Hassett’s reputation as a Trump loyalist has raised concerns in some quarters about the independence of the Fed.
The ability of the central bank to make its decisions free from political influence or considerations is widely seen as being crucial to confidence in the US economy.
But that longstanding expectation is already under scrutiny due to Trump’s repeated verbal attacks on Powell, whose term expires in May, and his push to remove Lisa Cook, one of the Fed’s six other governors, over unproven claims of mortgage fraud.
“I think that concerns regarding the Fed’s independence are very real and valid,” Anastassia Fedyk, an assistant professor of finance at the Haas School of Business of the University of California Berkeley, told Al Jazeera.
“It’s not just about Kevin Hassett being closer to President Trump than prior Fed chairs were to their nominating presidents.
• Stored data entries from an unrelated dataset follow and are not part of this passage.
(* ===== verification/RaftCluster.v ===== *)
(** * A cluster of Raft nodes

    The processes of [Raft] run together: timers fire, goroutines run,
    remote calls reach their target or get lost, clients submit commands and
    processes restart from their disks.  File operations succeed, and there
    is no step for [AddNode] and [RemoveNode].  Theorems: as long as no
    configuration entry arrives from outside, so that the membership is the
    one the cluster was started with, at most one node leads in a term; and a
    cluster of two or more fresh nodes never elects anybody. *)

From Stdlib Require Import ZArith Lia Strings.Byte.
From stdpp Require Import base tactics list gmap strings fin_maps.
From S2P Require Import Prelude GoLib Raft RaftProps RaftApply RaftData.

Open Scope Z_scope.

Module RaftCluster.

Import Int Raft RaftProps RaftApply RaftData.

(** ** Steps of one process *)

(** The goroutine at position [i] runs, and waits again, with [t] left to do. *)
Definition set_task (i : nat) (t : Task) (w : World) : World := go t (take_task i w).

(** [sendAppendEntries] and [sendSnapshot] up to the call they make. *)
Definition run_sendAppend (p : string) (w : World) : World :=
  match sendAppendEntries p w with
  | Ret (Some args) w' => go (TAppend p args) w'
  | o => final o
  end.
Definition run_sendSnapshot (p : string) (w : World) : World :=
  match sendSnapshot p w with
  | Ret (Some args) w' => go (TSnapshot p args) w'
  | o => final o
  end.

Inductive local : World → World → Prop :=
| l_electionTimer w :
    electionTimer (node w) = true → 0 ≤ currentTerm (node w) < 2 ^ 64 - 1 →
    local w (final (onElectionTimer w))
| l_heartbeatTimer w :
    heartbeatTimer (node w) = true → local w (final (onHeartbeatTimer w))
| l_isrTicker w : isrTicker (node w) = true → local w (final (checkISR w))
| l_submit w topic partition data : local w (final (SubmitCommand topic partition data w))
| l_voteReply w i el p t reply :
    tasks w !! i = Some (TVoteReply el p t reply) →
    local w (final (voteReply el p t reply (take_task i w)))
| l_voteWait w i el t e :
    tasks w !! i = Some (TVoteWait el t) → elections w !! el = Some e → el_wg e = 0 →
    0 ≤ currentTerm (node w) < 2 ^ 64 - 1 →
    local w (final (voteWait t (take_task i w)))
| l_voteFails w i el p t args :
    tasks w !! i = Some (TVote el p t args) →
    local w (set_task i (TVoteReply el p t (requestVote (node w) None)) w)
| l_sendAppend w i p :
    tasks w !! i = Some (TSendAppend p) → local w (run_sendAppend p (take_task i w))
| l_appendFails w i p args :
    tasks w !! i = Some (TAppend p args) →
    local w (set_task i (TAppendReply p (aa_PrevLogIndex args) (len (aa_Entries args))
               (appendEntries (node w) None)) w)
| l_appendReply w i p prev n reply :
    tasks w !! i = Some (TAppendReply p prev n reply) →
    local w (final (appendReply p prev n reply (take_task i w)))
| l_sendSnapshot w i p :
    tasks w !! i = Some (TSendSnapshot p) → local w (run_sendSnapshot p (take_task i w))
| l_snapshotFails w i p args :
    tasks w !! i = Some (TSnapshot p args) →
    local w (set_task i (TSnapshotReply p (sa_LastIncludedIndex args)
               (installSnapshot (node w) None)) w)
| l_snapshotReply w i p lastIndex reply :
    tasks w !! i = Some (TSnapshotReply p lastIndex reply) →
    local w (final (snapshotReply p lastIndex reply (take_task i w)))
| l_apply w i :
    tasks w !! i = Some TApply → local w (final (applyCommittedEntries (take_task i w)))
| l_applySend w i stop entry :
    tasks w !! i = Some (TApplySend entry) →
    local w (final (applySend stop entry (take_task i w)))
| l_appendStable w i newPeers :
    tasks w !! i = Some TAppendStable →
    local w (final (appendStableConfig newPeers (take_task i w))).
There is also the contextual background: the firing of Lisa Cook, the attempts to end Jerome Powell’s term early, and Kevin Hassett’s own stated approval for those attempts.”
Still, Hassett would not have free rein to steer the Fed if nominated and subsequently confirmed by the US Senate.
The central bank’s policy committee has 12 members – including four nominees of former Democratic President Joe Biden – and makes its decisions by majority vote.
David Wilcox, an economist with Bloomberg Economics and the Peterson Institute for International Economics, said that whoever leads the Fed next will face the same difficult task of supporting jobs without stoking higher inflation.
“On one hand, the jobs market appears to be weakening, albeit only slowly. On the other hand, inflation remains too high – noticeably above the Fed’s 2 percent objective,” Wilcox told Al Jazeera.
“There’s plenty of room for reasonable people to disagree about how these competing considerations should best be balanced against each other, but no one should pretend that the choice is obvious,” Wilcox added.
“Any move toward a dramatically easier stance of policy risks pushing inflation higher for longer. We’ve just been through the worst bout of inflation in 40 years, and the American people have spoken loud and clear about how strongly they dislike inflation.”